(Work request) Among the entries below, take the line with "divisor of this" and the line with "Definition of_Z (k", and output them and every line between them exactly, with nothing else.

(Provided records Opens)

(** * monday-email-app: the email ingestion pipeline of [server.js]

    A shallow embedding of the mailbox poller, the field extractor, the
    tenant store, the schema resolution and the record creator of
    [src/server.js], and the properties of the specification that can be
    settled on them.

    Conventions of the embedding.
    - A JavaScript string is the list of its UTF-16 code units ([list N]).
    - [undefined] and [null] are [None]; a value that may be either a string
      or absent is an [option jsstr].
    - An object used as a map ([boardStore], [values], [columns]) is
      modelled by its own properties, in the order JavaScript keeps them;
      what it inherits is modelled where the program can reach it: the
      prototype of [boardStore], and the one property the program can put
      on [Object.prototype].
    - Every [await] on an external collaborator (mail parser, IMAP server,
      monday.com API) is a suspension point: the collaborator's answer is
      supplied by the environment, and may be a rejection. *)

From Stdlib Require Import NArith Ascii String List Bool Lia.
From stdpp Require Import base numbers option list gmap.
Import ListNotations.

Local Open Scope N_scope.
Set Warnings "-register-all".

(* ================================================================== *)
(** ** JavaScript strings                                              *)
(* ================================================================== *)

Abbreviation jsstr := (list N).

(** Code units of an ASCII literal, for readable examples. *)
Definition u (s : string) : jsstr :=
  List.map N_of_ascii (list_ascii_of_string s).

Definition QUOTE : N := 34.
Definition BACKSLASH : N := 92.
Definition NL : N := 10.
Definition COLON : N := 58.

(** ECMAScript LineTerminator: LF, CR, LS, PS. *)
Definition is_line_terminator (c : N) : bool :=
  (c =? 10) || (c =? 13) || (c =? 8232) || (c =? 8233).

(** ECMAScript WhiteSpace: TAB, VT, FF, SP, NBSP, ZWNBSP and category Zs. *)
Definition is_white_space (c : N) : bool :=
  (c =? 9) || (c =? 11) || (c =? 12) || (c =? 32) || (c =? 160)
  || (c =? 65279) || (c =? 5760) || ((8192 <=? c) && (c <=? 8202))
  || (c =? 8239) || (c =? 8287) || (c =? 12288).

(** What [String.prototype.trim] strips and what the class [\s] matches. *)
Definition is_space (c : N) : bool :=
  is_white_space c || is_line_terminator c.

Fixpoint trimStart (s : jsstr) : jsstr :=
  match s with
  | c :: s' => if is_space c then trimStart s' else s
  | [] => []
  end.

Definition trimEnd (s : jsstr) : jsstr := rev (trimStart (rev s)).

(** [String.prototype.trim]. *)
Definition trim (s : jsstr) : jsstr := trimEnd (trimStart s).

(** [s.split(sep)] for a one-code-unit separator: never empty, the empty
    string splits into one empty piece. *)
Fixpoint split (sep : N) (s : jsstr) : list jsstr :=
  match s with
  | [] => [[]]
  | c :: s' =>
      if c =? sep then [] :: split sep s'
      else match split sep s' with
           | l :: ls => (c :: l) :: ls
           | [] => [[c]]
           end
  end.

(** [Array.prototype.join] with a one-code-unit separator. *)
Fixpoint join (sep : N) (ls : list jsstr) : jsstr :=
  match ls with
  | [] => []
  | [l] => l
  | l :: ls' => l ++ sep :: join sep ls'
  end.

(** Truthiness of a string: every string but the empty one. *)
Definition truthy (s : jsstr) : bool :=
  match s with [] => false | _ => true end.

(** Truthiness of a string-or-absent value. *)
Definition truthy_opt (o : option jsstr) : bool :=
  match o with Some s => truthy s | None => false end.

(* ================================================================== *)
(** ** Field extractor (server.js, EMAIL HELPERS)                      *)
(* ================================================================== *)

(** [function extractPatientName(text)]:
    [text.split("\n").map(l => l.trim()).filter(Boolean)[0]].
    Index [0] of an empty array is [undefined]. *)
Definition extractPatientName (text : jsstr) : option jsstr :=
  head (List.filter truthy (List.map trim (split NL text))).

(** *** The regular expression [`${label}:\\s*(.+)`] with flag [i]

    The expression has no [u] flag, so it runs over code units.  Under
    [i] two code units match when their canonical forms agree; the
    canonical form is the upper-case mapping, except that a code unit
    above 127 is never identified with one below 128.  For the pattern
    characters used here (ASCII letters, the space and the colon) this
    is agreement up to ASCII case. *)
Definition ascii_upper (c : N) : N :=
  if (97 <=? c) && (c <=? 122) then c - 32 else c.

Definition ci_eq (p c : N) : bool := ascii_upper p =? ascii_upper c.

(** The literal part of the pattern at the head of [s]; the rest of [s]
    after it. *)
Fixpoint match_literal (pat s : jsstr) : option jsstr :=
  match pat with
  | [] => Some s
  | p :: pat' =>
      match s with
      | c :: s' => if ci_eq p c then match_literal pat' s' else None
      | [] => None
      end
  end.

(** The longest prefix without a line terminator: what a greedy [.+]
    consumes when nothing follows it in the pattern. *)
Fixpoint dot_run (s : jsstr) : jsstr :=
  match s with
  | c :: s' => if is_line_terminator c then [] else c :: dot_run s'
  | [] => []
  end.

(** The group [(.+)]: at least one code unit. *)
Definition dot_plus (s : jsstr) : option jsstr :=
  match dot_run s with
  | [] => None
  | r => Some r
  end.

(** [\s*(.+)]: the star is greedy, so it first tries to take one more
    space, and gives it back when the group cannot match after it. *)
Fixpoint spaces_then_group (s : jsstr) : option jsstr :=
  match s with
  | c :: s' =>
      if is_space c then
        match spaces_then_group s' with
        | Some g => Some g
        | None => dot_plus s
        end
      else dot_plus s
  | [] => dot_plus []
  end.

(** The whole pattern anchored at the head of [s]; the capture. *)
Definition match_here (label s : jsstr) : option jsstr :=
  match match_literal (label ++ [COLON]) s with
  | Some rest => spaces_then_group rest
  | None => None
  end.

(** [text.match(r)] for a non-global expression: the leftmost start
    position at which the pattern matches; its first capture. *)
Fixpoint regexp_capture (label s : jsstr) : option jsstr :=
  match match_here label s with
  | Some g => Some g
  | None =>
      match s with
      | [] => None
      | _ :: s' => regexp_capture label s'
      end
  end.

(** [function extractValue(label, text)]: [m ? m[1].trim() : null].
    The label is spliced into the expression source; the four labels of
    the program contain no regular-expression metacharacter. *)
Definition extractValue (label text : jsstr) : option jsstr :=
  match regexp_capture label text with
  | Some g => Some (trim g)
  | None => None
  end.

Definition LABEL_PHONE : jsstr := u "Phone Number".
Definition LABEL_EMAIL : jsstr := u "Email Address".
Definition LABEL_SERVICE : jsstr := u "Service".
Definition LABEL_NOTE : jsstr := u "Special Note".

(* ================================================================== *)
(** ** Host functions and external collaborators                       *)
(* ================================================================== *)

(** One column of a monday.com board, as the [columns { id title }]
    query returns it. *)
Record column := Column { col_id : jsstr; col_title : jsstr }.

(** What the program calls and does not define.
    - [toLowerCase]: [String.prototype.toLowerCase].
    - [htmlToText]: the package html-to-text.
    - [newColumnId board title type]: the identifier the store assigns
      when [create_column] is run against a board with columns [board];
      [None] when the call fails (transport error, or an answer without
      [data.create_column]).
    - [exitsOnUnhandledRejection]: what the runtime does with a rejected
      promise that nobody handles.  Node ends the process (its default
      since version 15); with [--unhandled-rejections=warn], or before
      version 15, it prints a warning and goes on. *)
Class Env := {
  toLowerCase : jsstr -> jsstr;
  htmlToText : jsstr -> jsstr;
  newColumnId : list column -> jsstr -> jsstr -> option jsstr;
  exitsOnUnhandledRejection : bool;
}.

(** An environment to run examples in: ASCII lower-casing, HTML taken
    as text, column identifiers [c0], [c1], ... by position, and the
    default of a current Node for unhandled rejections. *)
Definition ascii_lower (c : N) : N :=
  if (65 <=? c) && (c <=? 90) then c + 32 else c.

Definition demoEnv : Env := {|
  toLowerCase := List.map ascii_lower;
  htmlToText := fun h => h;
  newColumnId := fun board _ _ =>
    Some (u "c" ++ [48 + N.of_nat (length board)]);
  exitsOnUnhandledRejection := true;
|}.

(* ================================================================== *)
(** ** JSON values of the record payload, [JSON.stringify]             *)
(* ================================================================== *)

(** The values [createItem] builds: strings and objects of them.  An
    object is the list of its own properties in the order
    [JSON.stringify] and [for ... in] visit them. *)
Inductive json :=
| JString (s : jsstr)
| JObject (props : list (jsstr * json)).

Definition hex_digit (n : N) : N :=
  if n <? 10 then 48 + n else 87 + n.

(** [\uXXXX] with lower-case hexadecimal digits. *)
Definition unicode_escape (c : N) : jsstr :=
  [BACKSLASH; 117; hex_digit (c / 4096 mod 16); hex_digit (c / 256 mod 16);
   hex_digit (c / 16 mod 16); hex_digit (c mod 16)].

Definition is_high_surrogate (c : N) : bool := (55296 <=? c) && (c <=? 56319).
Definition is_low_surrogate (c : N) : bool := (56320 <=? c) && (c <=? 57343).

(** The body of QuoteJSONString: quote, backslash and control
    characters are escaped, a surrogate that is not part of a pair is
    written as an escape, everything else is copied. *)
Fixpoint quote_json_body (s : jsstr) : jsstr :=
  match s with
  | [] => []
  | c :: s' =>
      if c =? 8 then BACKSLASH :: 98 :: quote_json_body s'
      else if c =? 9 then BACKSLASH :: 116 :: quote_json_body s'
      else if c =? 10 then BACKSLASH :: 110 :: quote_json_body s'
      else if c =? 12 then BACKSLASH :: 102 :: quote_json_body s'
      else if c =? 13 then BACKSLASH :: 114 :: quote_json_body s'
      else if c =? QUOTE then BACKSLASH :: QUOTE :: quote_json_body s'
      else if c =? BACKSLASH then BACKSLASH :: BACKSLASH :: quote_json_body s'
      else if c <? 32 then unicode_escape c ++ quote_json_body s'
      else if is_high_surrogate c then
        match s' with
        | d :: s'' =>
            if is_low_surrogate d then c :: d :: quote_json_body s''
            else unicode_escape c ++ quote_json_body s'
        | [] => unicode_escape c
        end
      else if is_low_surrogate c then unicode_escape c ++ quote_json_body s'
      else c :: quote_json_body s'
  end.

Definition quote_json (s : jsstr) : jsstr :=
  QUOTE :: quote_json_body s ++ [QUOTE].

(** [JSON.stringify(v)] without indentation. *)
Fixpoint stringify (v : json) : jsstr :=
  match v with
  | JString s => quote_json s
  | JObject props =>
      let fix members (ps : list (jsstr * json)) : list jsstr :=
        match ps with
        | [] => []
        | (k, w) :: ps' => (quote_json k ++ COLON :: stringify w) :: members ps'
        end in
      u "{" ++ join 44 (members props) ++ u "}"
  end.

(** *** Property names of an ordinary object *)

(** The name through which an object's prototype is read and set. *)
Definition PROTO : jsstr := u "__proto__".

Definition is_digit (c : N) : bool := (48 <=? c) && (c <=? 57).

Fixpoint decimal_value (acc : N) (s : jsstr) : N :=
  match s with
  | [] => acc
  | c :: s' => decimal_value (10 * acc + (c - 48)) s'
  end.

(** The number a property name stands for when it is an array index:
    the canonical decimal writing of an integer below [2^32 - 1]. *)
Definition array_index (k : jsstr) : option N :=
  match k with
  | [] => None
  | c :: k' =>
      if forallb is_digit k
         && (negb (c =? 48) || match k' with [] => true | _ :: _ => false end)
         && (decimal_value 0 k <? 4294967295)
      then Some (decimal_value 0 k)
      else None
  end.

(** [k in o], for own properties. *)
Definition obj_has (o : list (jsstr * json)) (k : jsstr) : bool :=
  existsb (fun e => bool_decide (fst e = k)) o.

(Provided records Closes)
(Provided records Opens)

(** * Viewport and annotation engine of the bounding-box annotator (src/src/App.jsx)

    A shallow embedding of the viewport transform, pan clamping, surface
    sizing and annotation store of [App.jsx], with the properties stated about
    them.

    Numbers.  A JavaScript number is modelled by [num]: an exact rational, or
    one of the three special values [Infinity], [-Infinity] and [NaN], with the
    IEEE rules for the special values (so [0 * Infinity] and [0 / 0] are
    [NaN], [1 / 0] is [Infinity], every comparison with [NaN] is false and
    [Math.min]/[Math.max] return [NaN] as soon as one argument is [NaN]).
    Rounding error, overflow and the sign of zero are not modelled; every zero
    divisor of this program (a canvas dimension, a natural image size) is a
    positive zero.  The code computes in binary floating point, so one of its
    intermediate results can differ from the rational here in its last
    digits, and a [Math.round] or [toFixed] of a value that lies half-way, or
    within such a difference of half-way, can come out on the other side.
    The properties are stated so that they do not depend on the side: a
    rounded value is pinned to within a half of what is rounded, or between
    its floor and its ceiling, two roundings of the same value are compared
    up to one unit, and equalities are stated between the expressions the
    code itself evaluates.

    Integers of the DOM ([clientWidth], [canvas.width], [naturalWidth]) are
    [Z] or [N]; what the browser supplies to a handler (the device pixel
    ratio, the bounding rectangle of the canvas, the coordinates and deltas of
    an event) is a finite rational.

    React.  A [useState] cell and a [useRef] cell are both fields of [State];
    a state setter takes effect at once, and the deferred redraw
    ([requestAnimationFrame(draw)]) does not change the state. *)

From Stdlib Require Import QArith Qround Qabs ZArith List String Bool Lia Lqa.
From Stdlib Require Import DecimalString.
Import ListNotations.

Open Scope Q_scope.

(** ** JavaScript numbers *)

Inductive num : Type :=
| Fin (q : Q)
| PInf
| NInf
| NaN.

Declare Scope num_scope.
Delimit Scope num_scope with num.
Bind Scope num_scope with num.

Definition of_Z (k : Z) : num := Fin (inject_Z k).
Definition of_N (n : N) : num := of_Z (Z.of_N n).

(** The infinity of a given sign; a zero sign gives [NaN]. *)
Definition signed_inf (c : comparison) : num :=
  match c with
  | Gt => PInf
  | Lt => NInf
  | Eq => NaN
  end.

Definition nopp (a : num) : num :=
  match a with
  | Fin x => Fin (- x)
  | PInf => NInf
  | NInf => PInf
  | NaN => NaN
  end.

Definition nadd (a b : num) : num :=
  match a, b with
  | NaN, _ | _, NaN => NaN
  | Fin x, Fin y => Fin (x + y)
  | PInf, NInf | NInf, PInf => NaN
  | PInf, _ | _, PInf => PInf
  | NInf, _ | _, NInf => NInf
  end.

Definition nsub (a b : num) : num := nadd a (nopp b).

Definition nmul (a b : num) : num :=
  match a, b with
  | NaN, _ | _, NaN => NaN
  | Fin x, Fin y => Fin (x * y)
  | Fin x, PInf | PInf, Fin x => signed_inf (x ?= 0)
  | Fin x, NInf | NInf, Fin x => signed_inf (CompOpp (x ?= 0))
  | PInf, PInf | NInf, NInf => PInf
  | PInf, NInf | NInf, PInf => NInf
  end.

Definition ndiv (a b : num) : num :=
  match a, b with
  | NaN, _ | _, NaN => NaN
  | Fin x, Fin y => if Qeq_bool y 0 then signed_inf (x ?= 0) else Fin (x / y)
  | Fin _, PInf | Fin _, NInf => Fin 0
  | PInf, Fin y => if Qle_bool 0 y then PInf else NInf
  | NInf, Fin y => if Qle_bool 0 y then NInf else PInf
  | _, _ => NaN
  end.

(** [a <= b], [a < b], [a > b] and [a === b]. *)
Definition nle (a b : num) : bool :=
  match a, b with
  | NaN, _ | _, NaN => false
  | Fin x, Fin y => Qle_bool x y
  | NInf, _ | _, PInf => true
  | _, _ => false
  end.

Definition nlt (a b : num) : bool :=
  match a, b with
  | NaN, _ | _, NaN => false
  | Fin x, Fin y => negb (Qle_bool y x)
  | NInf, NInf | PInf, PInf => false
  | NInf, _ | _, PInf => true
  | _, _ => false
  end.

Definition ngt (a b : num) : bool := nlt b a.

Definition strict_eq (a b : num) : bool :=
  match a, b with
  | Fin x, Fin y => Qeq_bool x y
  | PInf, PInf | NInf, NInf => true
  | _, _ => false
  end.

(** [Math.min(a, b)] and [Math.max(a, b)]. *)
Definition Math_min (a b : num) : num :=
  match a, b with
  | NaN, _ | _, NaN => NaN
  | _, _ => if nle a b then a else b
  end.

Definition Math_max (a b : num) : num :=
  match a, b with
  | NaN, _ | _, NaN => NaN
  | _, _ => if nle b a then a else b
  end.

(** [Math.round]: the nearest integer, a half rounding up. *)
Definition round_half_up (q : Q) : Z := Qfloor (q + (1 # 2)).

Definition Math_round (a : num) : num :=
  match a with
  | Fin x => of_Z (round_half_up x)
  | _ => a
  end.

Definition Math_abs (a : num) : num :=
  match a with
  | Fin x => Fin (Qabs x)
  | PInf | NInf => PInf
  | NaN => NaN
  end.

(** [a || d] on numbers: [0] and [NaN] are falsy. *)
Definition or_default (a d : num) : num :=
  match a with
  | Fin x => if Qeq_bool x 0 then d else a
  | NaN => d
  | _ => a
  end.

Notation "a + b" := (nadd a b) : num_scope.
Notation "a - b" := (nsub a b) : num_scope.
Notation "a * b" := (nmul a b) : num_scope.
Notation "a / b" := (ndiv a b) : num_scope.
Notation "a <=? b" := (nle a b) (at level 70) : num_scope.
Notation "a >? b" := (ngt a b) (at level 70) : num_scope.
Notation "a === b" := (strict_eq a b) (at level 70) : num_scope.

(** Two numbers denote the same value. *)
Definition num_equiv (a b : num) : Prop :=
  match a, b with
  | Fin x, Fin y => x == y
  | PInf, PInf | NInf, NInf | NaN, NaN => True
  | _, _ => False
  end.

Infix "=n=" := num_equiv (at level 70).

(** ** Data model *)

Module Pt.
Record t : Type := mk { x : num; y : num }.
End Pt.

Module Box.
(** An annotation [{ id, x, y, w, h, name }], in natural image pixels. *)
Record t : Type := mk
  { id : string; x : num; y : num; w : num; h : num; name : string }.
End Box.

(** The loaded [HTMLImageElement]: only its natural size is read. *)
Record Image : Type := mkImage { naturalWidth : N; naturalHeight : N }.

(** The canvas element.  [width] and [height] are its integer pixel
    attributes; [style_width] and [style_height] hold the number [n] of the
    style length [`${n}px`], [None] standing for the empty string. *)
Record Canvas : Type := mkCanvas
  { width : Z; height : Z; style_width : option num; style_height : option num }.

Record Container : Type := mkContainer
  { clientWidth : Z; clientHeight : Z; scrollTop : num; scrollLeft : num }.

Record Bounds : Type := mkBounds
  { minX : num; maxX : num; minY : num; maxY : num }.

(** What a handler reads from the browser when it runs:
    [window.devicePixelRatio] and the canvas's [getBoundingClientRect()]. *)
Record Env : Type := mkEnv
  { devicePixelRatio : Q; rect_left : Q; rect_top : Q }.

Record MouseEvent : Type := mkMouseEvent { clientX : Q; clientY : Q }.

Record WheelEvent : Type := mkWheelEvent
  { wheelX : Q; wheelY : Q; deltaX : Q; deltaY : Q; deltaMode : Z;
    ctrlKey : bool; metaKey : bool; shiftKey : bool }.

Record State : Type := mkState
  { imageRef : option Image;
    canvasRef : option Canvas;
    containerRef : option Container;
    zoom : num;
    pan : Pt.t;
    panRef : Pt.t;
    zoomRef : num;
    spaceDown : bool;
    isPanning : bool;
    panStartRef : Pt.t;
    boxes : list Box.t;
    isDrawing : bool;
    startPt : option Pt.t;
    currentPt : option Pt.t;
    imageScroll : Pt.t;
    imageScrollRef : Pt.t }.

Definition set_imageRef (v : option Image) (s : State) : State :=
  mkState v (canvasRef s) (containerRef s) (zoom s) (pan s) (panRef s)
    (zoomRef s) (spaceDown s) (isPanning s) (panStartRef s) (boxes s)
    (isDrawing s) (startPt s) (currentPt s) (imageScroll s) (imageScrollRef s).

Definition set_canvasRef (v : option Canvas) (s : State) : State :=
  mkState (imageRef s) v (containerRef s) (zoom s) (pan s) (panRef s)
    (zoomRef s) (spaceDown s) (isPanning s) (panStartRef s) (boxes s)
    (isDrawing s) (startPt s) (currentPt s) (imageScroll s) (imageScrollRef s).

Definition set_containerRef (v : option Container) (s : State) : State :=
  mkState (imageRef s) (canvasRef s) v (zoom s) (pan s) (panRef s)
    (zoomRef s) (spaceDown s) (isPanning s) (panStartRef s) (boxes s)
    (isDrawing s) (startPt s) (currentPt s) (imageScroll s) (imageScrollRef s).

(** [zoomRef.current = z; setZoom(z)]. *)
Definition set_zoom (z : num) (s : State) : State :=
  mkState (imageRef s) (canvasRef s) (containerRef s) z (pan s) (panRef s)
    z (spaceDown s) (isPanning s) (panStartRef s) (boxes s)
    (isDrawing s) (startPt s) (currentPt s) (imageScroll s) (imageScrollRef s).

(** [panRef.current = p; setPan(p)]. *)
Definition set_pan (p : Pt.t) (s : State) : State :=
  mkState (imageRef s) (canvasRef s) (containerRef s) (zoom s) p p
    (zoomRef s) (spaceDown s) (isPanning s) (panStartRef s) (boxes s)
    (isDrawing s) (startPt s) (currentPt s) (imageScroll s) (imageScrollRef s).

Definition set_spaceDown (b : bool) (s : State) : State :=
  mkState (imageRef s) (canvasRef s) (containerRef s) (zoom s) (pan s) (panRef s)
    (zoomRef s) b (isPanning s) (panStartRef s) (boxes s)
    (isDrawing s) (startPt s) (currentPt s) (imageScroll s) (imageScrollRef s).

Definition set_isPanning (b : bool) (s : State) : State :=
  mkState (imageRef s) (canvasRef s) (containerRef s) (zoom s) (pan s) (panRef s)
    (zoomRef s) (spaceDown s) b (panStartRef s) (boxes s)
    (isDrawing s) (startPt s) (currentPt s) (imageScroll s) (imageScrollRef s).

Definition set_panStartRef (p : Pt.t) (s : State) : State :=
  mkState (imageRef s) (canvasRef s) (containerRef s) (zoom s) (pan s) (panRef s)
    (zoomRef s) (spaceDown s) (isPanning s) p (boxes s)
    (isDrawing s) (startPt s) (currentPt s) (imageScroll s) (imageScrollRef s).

(Provided records Closes)

(Written answer)
    divisor of this program (a canvas dimension, a natural image size) is a
    positive zero.  The code computes in binary floating point, so one of its
    intermediate results can differ from the rational here in its last
    digits, and a [Math.round] or [toFixed] of a value that lies half-way, or
    within such a difference of half-way, can come out on the other side.
    The properties are stated so that they do not depend on the side: a
    rounded value is pinned to within a half of what is rounded, or between
    its floor and its ceiling, two roundings of the same value are compared
    up to one unit, and equalities are stated between the expressions the
    code itself evaluates.

    Integers of the DOM ([clientWidth], [canvas.width], [naturalWidth]) are
    [Z] or [N]; what the browser supplies to a handler (the device pixel
    ratio, the bounding rectangle of the canvas, the coordinates and deltas of
    an event) is a finite rational.

    React.  A [useState] cell and a [useRef] cell are both fields of [State];
    a state setter takes effect at once, and the deferred redraw
    ([requestAnimationFrame(draw)]) does not change the state. *)

From Stdlib Require Import QArith Qround Qabs ZArith List String Bool Lia Lqa.
From Stdlib Require Import DecimalString.
Import ListNotations.

Open Scope Q_scope.

(** ** JavaScript numbers *)

Inductive num : Type :=
| Fin (q : Q)
| PInf
| NInf
| NaN.

Declare Scope num_scope.
Delimit Scope num_scope with num.
Bind Scope num_scope with num.

Definition of_Z (k : Z) : num := Fin (inject_Z k).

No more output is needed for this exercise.